DESIGN, SETTING, AND PARTICIPANTS: This study was an analysis of one the largest deep-phenotyped, case-control, longitudinal (2 assessments separated by approximately 12-24 months) structural magnetic resonance imaging and cognitive-behavioral autism datasets (EU-AIMS Longitudinal European Autism Project [LEAP]; study dates, February 2014-November 2017) and an out-of-sample validation in the Brain Development Imaging Study (BrainMapASD) independent cohort. Analyses were performed during the 2022 to 2023 period. This multicenter study included autistic and neurotypical children, adolescents, and adults. Autistic participants were included if they had an existing autism diagnosis (DSM-IV/International Statistical Classification of Diseases and Related Health Problems, Tenth Revision or DSM-5 criteria). Autistic participants with co-occurring psychiatric conditions (except psychosis/bipolar disorder) and those taking regular medications were included.

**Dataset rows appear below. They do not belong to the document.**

(** Number of one bits. *)
Definition popcount (n : N) : nat :=
  match n with
  | N0 => O
  | Npos p => pos_popcount p
  end.

(** [dhash.get_num_bits_different(hash1, hash2)], that is
    [bin(hash1 ^ hash2).count('1')]. *)
Definition dhash_get_num_bits_different (hash1 hash2 : N) : nat :=
  popcount (N.lxor hash1 hash2).

(** [Simhash.distance] for [f]-bit fingerprints: the differing bits among
    the low [f] ones. *)
Definition simhash_distance (f : nat) (value another : N) : nat :=
  popcount (N.land (N.lxor value another) (N.ones (N.of_nat f))).

Module AdClusterRecord.
Record t := mk { archive_id : Z; ad_cluster_id : Z }.
End AdClusterRecord.

Module ArchiveIDAndSimHash.
Record t := mk { archive_id : Z; sim_hash : N }.
End ArchiveIDAndSimHash.

Definition get_num_bits_different
    (archive_id_and_simhash1 archive_id_and_simhash2 : ArchiveIDAndSimHash.t) : nat :=
  dhash_get_num_bits_different (ArchiveIDAndSimHash.sim_hash archive_id_and_simhash1)
                               (ArchiveIDAndSimHash.sim_hash archive_id_and_simhash2).

(** [itertools.combinations(l, 2)] *)
Fixpoint combinations2 {A} (l : list A) : list (A * A) :=
  match l with
  | [] => []
  | x :: l' => ((fun y => (x, y)) <$> l') ++ combinations2 l'
  end.

(** [min(l)]; [None] is the [ValueError] for an empty argument. *)
Definition py_min (l : list Z) : option Z :=
  match l with
  | [] => None
  | x :: l' => Some (foldl Z.min x l')
  end.
(** [chunk.total_chunks = total] *)
Definition set_total_chunks (total : Z) (c : Chunk) : Chunk :=
  {| chunk_id := chunk_id c;
     content := content c;
     chunk_index := chunk_index c;
     total_chunks := total;
     act_name := act_name c;
     act_year := act_year c;
     chapter := chapter c;
     section_number := section_number c;
     section_title := section_title c;
     doc_type := doc_type c;
     tags := tags c;
     source_file := source_file c |}.

(** *** [chunk_document] *)

(** The overlap walk: [for sent in reversed(current_chunk_sentences)],
    called on the reversed list. *)
Fixpoint backtrack (self : LegalChunker) (rev_sentences : list string)
    (overlap_text : string) (overlap_count : Z) : string * Z :=
  match rev_sentences with
  | [] => (overlap_text, overlap_count)
  | sent :: rest =>
      if overlap_count + count_tokens self sent <? overlap_tokens self
      then backtrack self rest (sent +:+ " " +:+ overlap_text)
                     (overlap_count + count_tokens self sent)
      else (overlap_text, overlap_count)
  end.

(** The variables the [while] loop updates. *)
Record loop_state := {
  chunks : list Chunk;
  current_chunk_sentences : list string;
  current_token_count : Z;
  next_index : Z            (* the local [chunk_index] *)
}.
Lemma DetectorIdToRoadSections_eq_typed (ps qs : list DetectorIdToRoadSection.t) :
  __eq__ (instance_of (RoadSections ps)) (instance_of (RoadSections qs))
  = Ok (all2 DetectorIdToRoadSection_eqb ps qs).
Proof.
  simpl. unfold DetectorIdToRoadSections.__eq__.
  cbn -[DetectorIdToRoadSections.eq_loop py_range]. rewrite !length_fmap.
  destruct (Nat.eqb_spec (length ps) (length qs)) as [Hlen|Hlen];
    cbn -[DetectorIdToRoadSections.eq_loop py_range];
    [|by rewrite all2_length].
  rewrite py_range_indices.
  rewrite (index_loop_from DetectorIdToRoadSection_eqb ps qs
             (DetectorIdToRoadSections.eq_loop _ _) eq_refl);
    [by rewrite !drop_0 | | done | lia].
  intros i ns a b Ha Hb. cbn [DetectorIdToRoadSections.eq_loop].
  cbn [DetectorIdToRoadSections.aimsun_detector_locations attribute mbind result_bind].
  apply (list_lookup_fmap_Some_2 DetectorIdToRoadSection.obj) in Ha, Hb.
  rewrite (getitem_index _ _ _ Ha), (getitem_index _ _ _ Hb).
  cbn [mbind result_bind]. rewrite DetectorIdToRoadSection_differ.
  cbn [mbind result_bind]. by destruct (DetectorIdToRoadSection_eqb a b).
Qed.

Lemma DetectorIdToRoadSection_eqb_eq (a b : DetectorIdToRoadSection.t) :
  DetectorIdToRoadSection_eqb a b = true ↔ a = b.
Proof.
  unfold DetectorIdToRoadSection_eqb. rewrite andb_true_iff, !Z.eqb_eq.
  destruct a, b; simpl; split; [intros [-> ->]; done | intros [= -> ->]; done].
Qed.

EXPOSURES: Neuroanatomy of neurotypical and autistic participants.
MAIN OUTCOMES AND MEASURES: Intraindividual changes in surface area and cortical thickness over time, analyzed via surface-based morphometrics.
RESULTS: A total of 386 individuals in the LEAP cohort (6-31 years at first visit; 214 autistic individuals, mean [SD] age, 17.3 [5.4] years; 154 male [72.0%] and 172 neurotypical individuals, mean [SD] age, 16.35 [5.7] years; 108 male [62.8%]) and 146 individuals in the BrainMapASD cohort (11-18 years at first visit; 49 autistic individuals, mean [SD] age, 14.31 [2.4] years; 42 male [85.7%] and 97 neurotypical individuals, mean [SD] age, 14.10 [2.5] years; 58 male [59.8%]). Maturational between-group differences in cortical thickness and surface area were established that were mostly driven by sensorimotor regions (eg, across features, absolute loadings for early visual cortex ranged from 0.07 to 0.11, whereas absolute loadings for dorsolateral prefrontal cortex ranged from 0.005 to 0.06). Neurodevelopmental differences were transcriptomically enriched for genes expressed in several cell types and during various neurodevelopmental stages, and autism candidate genes (eg, downregulated genes in autism, including those regulating synaptic transmission; enrichment odds ratio =3.7; P =2.6 × -10). A more neurotypical, less autismlike maturational profile was associated with fewer social difficulties and more typical sensory processing (false discovery rate P <.05; Pearson r ≥0.17). Results were replicated in the independently collected BrainMapASD cohort.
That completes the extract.